I have a couple CDT's that can't hibernate due to illness and they do just fine in a habitat I made out of cinderblocks. The exterior dimensions are 4'x8', and its a little smaller than that inside it. 

Were you planning to keep the tortoise in the house or in the garage. The cinderblocks might work in a garage situation. Just put down a sheet of plywood first to keep the tortoise off the cold cement.

You might be able to get by with a Christmas Tree storage tote if its going to be in the house.

http://www.shopwiki.com/Plastic+Christmas+Tree+Storage+Box+-+Iris+251019


----------



## Candy (Nov 11, 2010)

Mary Anne I also live in California and right now I have Fernando in a doghouse on my covered patio. I have a 150 watt heat emitter and a pig blanket (he seems to love this). I used to keep timothy hay in there for him to hide under. I've also heard where you can just shred newspaper for them to hide in. Every morning I open up the dog house (my husband added a door for protection) and when Fernando's ready he comes out to eat the weeds on the lawn.
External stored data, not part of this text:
(** * English/Arabic offline translator: chunking, detection, line mode,
      the document-job worker and the progress stream.

    Shallow embedding of [src/translate.py] (class [OfflineTranslator]),
    [src/main.py] (the Flask job worker) and [src/streamlit_app.py]
    (the streaming generator), with the properties of the specification
    stated and settled against it. *)

From Stdlib Require Import ZArith NArith QArith List Lia Ascii String.
From stdpp Require Import base list gmap.

Local Open Scope Z_scope.
Local Open Scope list_scope.

(** ** Python strings

    A Python [str] is a sequence of Unicode code points; the detector and
    [strip] look at code points, so a string is a list of them. *)

Abbreviation pystr := (list N).

(** ASCII literals: [py "abc"] is the Python string ['abc']. *)
Definition py (s : string) : pystr :=
  List.map N_of_ascii (list_ascii_of_string s).

Definition len (s : pystr) : Z := Z.of_nat (length s).

(** Truth value of a string ([if s:], [not s]). *)
Definition truthy (s : pystr) : bool :=
  match s with [] => false | _ :: _ => true end.

Definition in_range (lo hi c : N) : bool := ((lo <=? c) && (c <=? hi))%N.

(** [str.isspace] on one code point; it is also what [\s] matches in a
    [str] pattern of [re] (CPython: Py_UNICODE_ISSPACE). *)
Definition isspace (c : N) : bool :=
  in_range 0x09 0x0D c || in_range 0x1C 0x1F c || (c =? 0x20)%N
  || (c =? 0x85)%N || (c =? 0xA0)%N || (c =? 0x1680)%N
  || in_range 0x2000 0x200A c || (c =? 0x2028)%N || (c =? 0x2029)%N
  || (c =? 0x202F)%N || (c =? 0x205F)%N || (c =? 0x3000)%N.

Fixpoint lstrip (s : pystr) : pystr :=
  match s with
  | [] => []
  | c :: s' => if isspace c then lstrip s' else s
  end.

Definition rstrip (s : pystr) : pystr := rev (lstrip (rev s)).

(** [s.strip()] *)
Definition strip (s : pystr) : pystr := rstrip (lstrip s).

(** [s.split()]: the maximal runs of non-whitespace. [word] is the run
    being read, most recent code point first. *)
Fixpoint split_from (word : pystr) (s : pystr) : list pystr :=
  match s with
  | [] => if truthy word then [rev word] else []
  | c :: s' =>
      if isspace c
      then (if truthy word then rev word :: split_from [] s'
            else split_from [] s')
      else split_from (c :: word) s'
  end.

Definition split (s : pystr) : list pystr := split_from [] s.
Yesterday I asked my son to go and find him and put him by his enclosure but he didn't have to because Fernando was already walking up the ramp to go to bed himself (smart tortoise). I'm pretty sure he knows where his heat is.  If it gets too cold for him I'll put his enclosure inside of the garage or I'll just bring him inside of the house with us for a while.  Congratulations on your new tortoise, can't wait to see pictures of her.


----------



## Torty Mom (Nov 12, 2010)

Thanks Yvonne and Candy!! I appreciate the help! I am officially up sh*t creek with out a paddle. I drove all over town and cannot find a Christmas tree storage box. They will have them in a few weeks, but none yet. So, I embark on my adventure tomorrow and have nothing to put her in when we get home. ~~CRAP~~ I was trying to be totally prepared. 
I even went to the feed store to see what kind of containers they have, no luck! Whaaaaa!!! I can try to go to some yard sales and see if I can find a bookcase big enough. I am so upset. I can take her with me to work on Monday if I have to. I'm sure Lisa (nascarmw) could babysit too. I don't want her to get too stressed out, especially with the long drive.
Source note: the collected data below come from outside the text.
Lemma members_read_back (props : list (JSString * JSValue)) :
  props <> [] ->
  plain_props props = true ->
  (need_props props <= n)%nat ->
  forall acc fuel rest,
    distinct_keys (acc ++ props) = true ->
    (need_props props <= fuel)%nat ->
    parse_members fuel acc (join (str ",") (map member_text props) ++ 0x7D :: rest)
    = Some (acc ++ props, rest).
Proof.
  induction props as [|[k e] ps IH]; intros Hne Hp Hn acc fuel rest Hd Hf;
    [contradiction|].
  cbn [plain_props forallb fst snd] in Hp.
  apply andb_true_iff in Hp. destruct Hp as [He Hps].
  apply andb_true_iff in He. destruct He as [_ He].
  cbn [need_props fold_right snd] in Hn, Hf. fold (need_props ps) in Hn, Hf.
  destruct fuel as [|fuel]; [lia|].
  destruct (@distinct_keys_snoc _ _ _ _ Hd) as [Hk Hd'].
  rewrite parse_members_S.
  destruct ps as [|kv2 ps'].
  - cbn [map join]. unfold member_text. cbn [fst snd].
    rewrite <- !app_assoc. change (str ":" ++ ?x) with (0x3A :: x).
    erewrite members_body_last
      by (rewrite skip_ws_ser by assumption;
          apply values_read_back; [lia|assumption|lia|simpl; auto]).
    rewrite create_fresh by assumption. reflexivity.
  - rewrite map_cons, (map_cons member_text kv2 ps'), join_cons.
    rewrite <- (map_cons member_text kv2 ps').
    unfold member_text at 1. cbn [fst snd].
    rewrite <- !app_assoc. change (str ":" ++ ?x) with (0x3A :: x).
    change (str "," ++ ?x) with (0x2C :: x).
    erewrite members_body_more
      by (rewrite skip_ws_ser by assumption;
          apply values_read_back; [lia|assumption|lia|simpl; auto]).
    rewrite skip_ws_members, create_fresh by assumption.
    rewrite IH; [|discriminate|assumption|lia|assumption|lia].
    rewrite <- app_assoc. reflexivity.
Qed.
(** C8: [LRDImputer.fit] on a response that is not numeric raises
    [StrategyMismatch] and leaves the imputer as it was, with no statistics
    stored and no regression fit; and a turn of the loop of
    [PredictiveImputer.fit] for a column with a numeric-only strategy and a
    response that is not numeric raises [StrategyMismatch] once the
    predictors are prepared, with nothing stored for the column. *)
Theorem numeric_only_rejects_categorical :
  (forall X y (e : Env LRDImputer.t),
     is_numeric y = false ->
     LRDImputer.fit np X y e = (Raise StrategyMismatch, e)) /\
  (forall (X : DataFrame) c name y x (e : Env (t C)),
     In name numeric_only -> dict_get X c = Some y -> is_numeric y = false ->
     fst (_prep_predictor_cols C c e) = Ok x ->
     fit_column C X (c, name) tt e = (Raise StrategyMismatch, e)).
Proof.
  split; [apply lrd_fit_categorical|].
  intros X c name y x e Hname Hy Hcat Hprep.
  destruct (_prep_predictor_cols C c e) as [r e1] eqn:Hp. cbn in Hprep. subst r.
  pose proof (prep_predictor_cols_Ok C c e e1 x Hp) as ->.
  assert (Hrow : forall f, dict_get (strategies C) name = Some f ->
            (forall v, f x (c, y) v e = (Raise StrategyMismatch, e)) ->
            fit_column C X (c, name) tt e = (Raise StrategyMismatch, e)).
  { intros f Hf Hr. unfold fit_column, bind, lift_option, getitem, self, ret.
    rewrite Hf, Hp, Hy, Hr. reflexivity. }
  unfold numeric_only in Hname. cbn [In] in Hname.
  destruct Hname as [<-|[<-|[<-|[<-|[]]]]];
    (eapply Hrow; [reflexivity|]); intros v;
    apply (fit_numeric_categorical C _ x (c, y) v e Hcat).
Qed.

End Mismatch.

(** ** Runs on concrete tables *)

Section Predictive_runs.
Import PredictiveImputer.

(** The same on the data of [Data]. *)
Lemma transform_splices_nulls_witness :
  let e0 := Data.fresh (Data.instance (StratDict [("A", "least squares")])) in
  let e := snd (fit plain Data.df_num e0) in
  let X' := [ ("A", [Data.n 1; Data.n 2; Data.n 1; Data.n 4]);
              ("B", [Data.n 10; Data.n 20; Data.n 30; Data.n 40]) ] in
  fit plain Data.df_num e0 = (Ok tt, e) /\
  fst (transform plain Data.df_num false e) = Ok X' /\
  columns X' = columns Data.df_num /\ shape X' = shape Data.df_num.
Proof.
  cbv zeta. split; [vm_compute; reflexivity|]. split; [vm_compute; reflexivity|].
  assert (Hfit : fit plain Data.df_num
                   (Data.fresh (Data.instance (StratDict [("A", "least squares")])))
                 = (Ok tt, snd (fit plain Data.df_num
                      (Data.fresh (Data.instance (StratDict [("A", "least squares")]))))))
    by (vm_compute; reflexivity).
  assert (Htr : transform plain Data.df_num false
                  (snd (fit plain Data.df_num
                          (Data.fresh (Data.instance (StratDict [("A", "least squares")])))))
                = (Ok [ ("A", [Data.n 1; Data.n 2; Data.n 1; Data.n 4]);
                        ("B", [Data.n 10; Data.n 20; Data.n 30; Data.n 40]) ],
                   snd (transform plain Data.df_num false
                      (snd (fit plain Data.df_num
                              (Data.fresh (Data.instance (StratDict [("A", "least squares")])))))))
    )
    by (vm_compute; reflexivity).
  destruct (transform_splices_nulls plain Data.df_num Data.df_num
              [ ("A", [Data.n 1; Data.n 2; Data.n 1; Data.n 4]);
                ("B", [Data.n 10; Data.n 20; Data.n 30; Data.n 40]) ]
              false
              (Data.fresh (Data.instance (StratDict [("A", "least squares")])))
              (snd (fit plain Data.df_num
                      (Data.fresh (Data.instance (StratDict [("A", "least squares")])))))
              (snd (transform plain Data.df_num false
                      (snd (fit plain Data.df_num
                              (Data.fresh (Data.instance (StratDict [("A", "least squares")])))))))
              Hfit Htr) as (H1 & H2 & _).
  split; assumption.
Defined.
Candy, I did see Fernando's house on another thread, super cute, really super cute! He doesn't hibernate? Hubby is out of town and maybe making one when he gets home! 

If I find a container, what is best to use for substrate for her, just the hay? No organic topsoil? 
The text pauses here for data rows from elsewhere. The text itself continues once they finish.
(** C4 (amended): [Parts::compute] for each unsigned target type, with base
    [b], mantissa value [m] over [exp] fraction digits and exponent [e'].
    A zero exponent gives [b] when [m = 0], whatever the number of fraction
    digits, and decimal otherwise. A positive exponent fails with decimal
    when [e' < exp]; otherwise it gives [b * 10^e' + m * 10^(e' - exp)] when
    that value and the power [10^(e' - exp)] both fit the type, and fails
    with overflow otherwise. A negative exponent fails with decimal unless
    [m = 0], then divides [b] by [10^|e'|], failing with decimal on a
    remainder. *)
Theorem compute_composes_parts (t : UTy) (Ht : In t [U8; U16; U32; U64; U128; Usize])
    (b mv mexp ev : Z) (neg : bool) (Hb : 0 <= b) (Hm : 0 <= mv) (He : 0 <= ev) :
  compute t (mkParts b mv mexp neg ev)
  = if ev =? 0 then (if mv =? 0 then Ok b else Err IDecimal)
    else if negb neg then
      (if ev <? mexp then Err IDecimal
       else if (b * 10 ^ ev + mv * 10 ^ (ev - mexp) <=? umax t)
               && (10 ^ (ev - mexp) <=? umax t)
       then Ok (b * 10 ^ ev + mv * 10 ^ (ev - mexp))
       else Err IOverflow)
    else if mv =? 0 then
      (if b mod 10 ^ ev =? 0 then Ok (b / 10 ^ ev) else Err IDecimal)
    else Err IDecimal.
Proof.
  unfold compute.
  destruct (Z.eqb_spec ev 0) as [E0|E0]; [destruct (Z.eqb_spec mv 0); reflexivity|].
  destruct neg; simpl negb; cbv iota beta.
  - destruct (Z.eqb_spec mv 0); simpl; [|reflexivity].
    rewrite div_loop_spec, Z2Nat.id by lia. reflexivity.
  - destruct (Z.ltb_spec ev mexp) as [Hlt|Hge]; [reflexivity|].
    set (k := ev - mexp).
    assert (Hk : 0 <= k) by lia.
    assert (Hpk : 0 < 10 ^ k) by (apply Z.pow_pos_nonneg; lia).
    assert (Hpe : 0 < 10 ^ ev) by (apply Z.pow_pos_nonneg; lia).
    pose proof (pows_fit t Ht k) as Hfit.
    assert (Hmax : 0 <= umax t).
    { destruct Ht as [<-|[<-|[<-|[<-|[<-|[<-|[]]]]]]]; vm_compute; congruence. }
    rewrite (checked_pow10_spec t mv k Hk).
    destruct (Z.eqb_spec b 0) as [->|Hb0].
    + unfold checked_add. split_cmp; try reflexivity; try nia.
    + rewrite (checked_pow10_spec t b ev ltac:(lia)).
      unfold checked_add. split_cmp; try reflexivity; try nia.
Qed.

Lemma compute_composes_parts_witness :
  In U8 [U8; U16; U32; U64; U128; Usize] /\ compute U8 (mkParts 2 5 1 false 2) = Ok 250.
Proof.
  split; [left; reflexivity|].
  rewrite (compute_composes_parts U8 ltac:(left; reflexivity) 2 5 1 2 false
             ltac:(lia) ltac:(lia) ltac:(lia)).
  vm_compute. reflexivity.
Defined.

(** C4: [1.0] has the parts [e' = 0 < exp = 1], yet it is an integer, not a
    decimal error; [0e3] into [u8] denotes [0], which fits, yet it fails with
    overflow because [10^3] does not fit. *)
Lemma compute_parts_counterexample :
  decode_unsigned U8 (mkParser [49; 46; 48] 0) = (Ok (mkParts 1 0 1 false 0), mkParser [49; 46; 48] 3)
  /\ compute U8 (mkParts 1 0 1 false 0) = Ok 1
  /\ decode_unsigned U8 (mkParser [48; 101; 51] 0) = (Ok (mkParts 0 0 0 false 3), mkParser [48; 101; 51] 3)
  /\ compute U8 (mkParts 0 0 0 false 3) = Err IOverflow.
Proof. repeat split; vm_compute; reflexivity. Qed.

Lemma bind_ok {A B : Type} (m : PM A) (k : A -> PM B) (p p' : Parser) (a : A) :
  m p = (Ok a, p') -> bind m k p = k a p'.
Proof. intros E. unfold bind. rewrite E. reflexivity. Qed.

Lemma bind_err {A B : Type} (m : PM A) (k : A -> PM B) (p p' : Parser) (e : ParseError) :
  m p = (Err e, p') -> bind m k p = (Err e, p').
Proof. intros E. unfold bind. rewrite E. reflexivity. Qed.

Lemma digits_from_ge (ds : list Z) : forall a, forallb is_digit ds = true ->
  a <= fold_left (fun acc b => acc * 10 + (b - 48)) ds a
  \/ (a < 0).
Proof.
  induction ds as [|x ds IH]; intros a Hd; simpl in *; [left; lia|].
  apply andb_true_iff in Hd as [Hx Hd]. unfold is_digit in Hx.
  apply andb_true_iff in Hx as [Hx1 Hx2]. apply Z.leb_le in Hx1, Hx2.
  destruct (Z.ltb_spec a 0); [right; lia|left].
  destruct (IH (a * 10 + (x - 48)) Hd); lia.
Qed.

(** The loop of [digit] calls over a run of digits [ds] followed by a
    digit [d]: when the value of the run fits and ten times it does not,
    the multiplication before [d] overflows, with the parser left at [d]. *)
Lemma digit_loop_overflow (t : UTy) (start : nat) (d : Z) (rest : list Z) (ds : list Z) :
  forall pre acc k,
  forallb is_digit ds = true -> is_digit d = true -> 0 <= acc ->
  fold_left (fun a b => a * 10 + (b - 48)) ds acc <= umax t ->
  umax t < 10 * fold_left (fun a b => a * 10 + (b - 48)) ds acc ->
  (length ds < k)%nat ->
  while_peek k is_digit (fun base => digit t base start) acc
    (mkParser (pre ++ ds ++ d :: rest) (length pre))
  = (Err (spanned start (length pre + length ds) (IntegerError IOverflow)),
     mkParser (pre ++ ds ++ d :: rest) (length pre + length ds)).
Proof.
  induction ds as [|x ds IH]; intros pre acc k Hds Hd Hacc Hfit Hover Hk;
    (destruct k as [|k]; [simpl in Hk; lia|]).
  - cbn [fold_left] in Hfit, Hover. cbn [while_peek].
    unfold bind at 1, peek_byte; simpl.
    rewrite nth_error_app2, Nat.sub_diag by lia. simpl. rewrite Hd.
    unfold digit, checked_mul10, checked_mul.
    destruct (Z.leb_spec (acc * 10) (umax t)); [lia|].
    unfold bind, get_pos, fail; simpl. rewrite Nat.add_0_r. reflexivity.
  - simpl in Hds. apply andb_true_iff in Hds as [Hx Hds].
    pose proof Hx as Hx'. unfold is_digit in Hx'.
    apply andb_true_iff in Hx' as [Hx1 Hx2]. apply Z.leb_le in Hx1, Hx2.
    cbn [fold_left] in Hfit, Hover.
    destruct (digits_from_ge ds (acc * 10 + (x - 48)) Hds) as [Hge|]; [|lia].
    cbn [while_peek]. unfold bind at 1, peek_byte; simpl.
    rewrite nth_error_app2, Nat.sub_diag by lia. simpl. rewrite Hx.
    unfold bind at 1. unfold digit, checked_mul10, checked_mul.
    destruct (Z.leb_spec (acc * 10) (umax t)); [|lia].
    unfold bind, read_byte, ret; simpl.
    rewrite nth_error_app2, Nat.sub_diag by lia. simpl.
    assert (Hb : 0 <= umax t) by lia. unfold umax in *.
    rewrite Z.mod_small by lia. fold (umax t) in *.
    pose proof (IH (pre ++ [x]) (acc * 10 + (x - 48)) k Hds Hd ltac:(lia) Hfit Hover
                  ltac:(simpl in Hk; lia)) as E.
    rewrite <- app_assoc, length_app in E. simpl in E.
    replace (length pre + S (length ds))%nat with (length pre + 1 + length ds)%nat by lia.
    replace (S (length pre)) with (length pre + 1)%nat by lia.
    exact E.
Qed.

(** C8 (amended): for every unsigned type, a number whose integer digits
    start with a nonzero digit [d0], go on with the digits [ds] and then a
    digit [d], where the value of [d0 :: ds] fits the type but ten times it
    does not, fails with the overflow kind when [digit] multiplies by ten
    before [d]; the error spans from the start of the number to [d], and the
    parser stays at [d], inside the number token, not past it. *)
Theorem parse_unsigned_overflow_position (t : UTy) (pre ds rest : list Z) (d0 d : Z) :
  is_digit_nonzero d0 = true -> forallb is_digit ds = true -> is_digit d = true ->
  fold_left (fun acc b => acc * 10 + (b - 48)) ds (d0 - 48) <= umax t ->
  umax t < 10 * fold_left (fun acc b => acc * 10 + (b - 48)) ds (d0 - 48) ->
  parse_unsigned t (mkParser (pre ++ d0 :: ds ++ d :: rest) (length pre))
  = (Err (spanned (length pre) (length pre + S (length ds)) (IntegerError IOverflow)),
     mkParser (pre ++ d0 :: ds ++ d :: rest) (length pre + S (length ds))).
Proof.
  intros H0 Hds Hd Hfit Hover.
  pose proof H0 as H0'. unfold is_digit_nonzero in H0'.
  apply andb_true_iff in H0' as [H01 H02]. apply Z.leb_le in H01, H02.
  set (inp := pre ++ d0 :: ds ++ d :: rest).
  assert (Hr : read_byte (mkParser inp (length pre)) = (Ok d0, mkParser inp (S (length pre)))).
  { unfold read_byte, inp; simpl. rewrite nth_error_app2, Nat.sub_diag by lia. reflexivity. }
  assert (Hloop : while_peek_top is_digit (fun base => digit t base (length pre)) (d0 - 48)
                    (mkParser inp (S (length pre)))
                  = (Err (spanned (length pre) (length pre + S (length ds)) (IntegerError IOverflow)),
                     mkParser inp (length pre + S (length ds)))).
  { unfold while_peek_top.
    pose proof (digit_loop_overflow t (length pre) d rest ds (pre ++ [d0]) (d0 - 48)
                  (S (remaining_len (mkParser inp (S (length pre)))))
                  Hds Hd ltac:(lia) Hfit Hover) as E.
    rewrite <- app_assoc, length_app in E. simpl in E.
    replace (length pre + 1)%nat with (S (length pre)) in E by lia.
    replace (length pre + S (length ds))%nat with (S (length pre) + length ds)%nat by lia.
    apply E. unfold remaining_len, inp; simpl. rewrite length_app. simpl. rewrite length_app.
    simpl. lia. }
  unfold parse_unsigned. erewrite bind_ok by reflexivity.
  apply bind_err. unfold decode_unsigned.
  erewrite bind_ok by reflexivity. unfold decode_unsigned_inner.
  rewrite (bind_ok _ _ _ _ _ Hr).
  apply bind_err. destruct (Z.eqb_spec d0 48); [lia|]. rewrite H0. exact Hloop.
Qed.

Lemma parse_unsigned_overflow_position_witness :
  parse_unsigned U32 (mkParser ([91] ++ 57 :: repeat 57 8 ++ 57 :: repeat 57 25) (length [91]))
  = (Err (spanned (length [91]) (length [91] + S (length (repeat 57 8))) (IntegerError IOverflow)),
     mkParser ([91] ++ 57 :: repeat 57 8 ++ 57 :: repeat 57 25) (length [91] + S (length (repeat 57 8)))).
Proof.
  apply (parse_unsigned_overflow_position U32 [91] (repeat 57 8) (repeat 57 25) 57 57);
    vm_compute; first [reflexivity | intro H; discriminate].
Defined.

(** C8: after the overflow on 35 nines the position is 9, not past the
    35-byte token. *)
Lemma parse_nines_counterexample :
  fst (parse_unsigned U32 (mkParser (repeat 57 35) 0)) = Err (spanned 0 9 (IntegerError IOverflow))
  /\ pos (snd (parse_unsigned U32 (mkParser (repeat 57 35) 0))) = 9%nat
  /\ pos (snd (parse_unsigned U32 (mkParser (repeat 57 35) 0))) <> length (repeat 57 35).
Proof. vm_compute. split; [reflexivity|split; [reflexivity|discriminate]]. Qed.

Import JsonDe.

Lemma digit_cases (P : Z -> Prop) :
  (forall n : nat, (n < 10)%nat -> P (Z.of_nat n)) -> forall d, 0 <= d <= 9 -> P d.
Proof. intros H d Hd. rewrite <- (Z2Nat.id d) by lia. apply H. lia. Qed.

(** C7: the key decoder of an unsigned integer key reads the JSON string and
    runs [parse_unsigned], the byte-level integer parser, on the string's
    bytes; so a key made of one decimal digit, such as the key 7, decodes to
    that digit in each unsigned target type, the parser ending after the
    closing quote. *)
Theorem key_decoder_parses_string_bytes :
  (forall t p, fst (peek p) = Ok TString ->
     key_decode_unsigned t p
     = match (skip 1 ;;; parse_string) (snd (peek p)) with
       | (Ok (Borrowed bs), p') | (Ok (Scratch bs), p') =>
           (fst (parse_unsigned t (mkParser bs 0)), p')
       | (Err e, p') => (Err e, p')
       end)
  /\ (forall t d rest, In t [U8; U16; U32; U64; U128; Usize] -> 0 <= d <= 9 ->
        key_decode_unsigned t (mkParser ([34; 48 + d; 34] ++ rest) 0)
        = (Ok d, mkParser ([34; 48 + d; 34] ++ rest) 3)).
Proof.
  split.
  - intros t p H. unfold key_decode_unsigned, decode_escaped_bytes, bind.
    destruct (peek p) as [[tok|e] p1]; simpl in H; [|discriminate].
    injection H as ->. simpl.
    destruct (skip 1 p1) as [[[]|e] p2]; [|reflexivity].
    destruct (parse_string p2) as [[[bs|bs]|e] p3]; reflexivity.
  - intros t d rest Ht. revert d. apply digit_cases. intros n Hn.
    destruct Ht as [<-|[<-|[<-|[<-|[<-|[<-|[]]]]]]];
      do 10 (destruct n as [|n]; [vm_compute; reflexivity|]); lia.
Qed.

Lemma key_decoder_parses_string_bytes_witness :
  In U64 [U8; U16; U32; U64; U128; Usize] /\ 0 <= 7 <= 9
  /\ key_decode_unsigned U64 (mkParser ([34; 48 + 7; 34] ++ [58; 32; 49]) 0)
     = (Ok 7, mkParser ([34; 48 + 7; 34] ++ [58; 32; 49]) 3).
Proof.
  split; [right; right; right; left; reflexivity|split; [lia|]].
  apply (proj2 key_decoder_parses_string_bytes); [right; right; right; left; reflexivity|lia].
Defined.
Thanks again Ladies for your help I really appreciate it!!  Mary Anne


----------



## Maggie Cummings (Nov 12, 2010)

I would set her up outside in Calif's good sunshine and just bring her in at night. Or get a dogloo and put a CHE in it and have her a nice pen outside...Just a suggestion...


----------



## Torty Mom (Nov 12, 2010)

Thanks Maggie, that's what may end up happening. It's in the 40's here at night. I'm kinda stuck as I don't know what condition she is in. I'm trying to be ready, but apparently I am not making any forward progress. Ugh!


----------



## Madortoise (Nov 12, 2010)

maggie3fan said:


> I would set her up outside in Calif's good sunshine and just bring her in at night. Or get a dogloo and put a CHE in it and have her a nice pen outside...Just a suggestion...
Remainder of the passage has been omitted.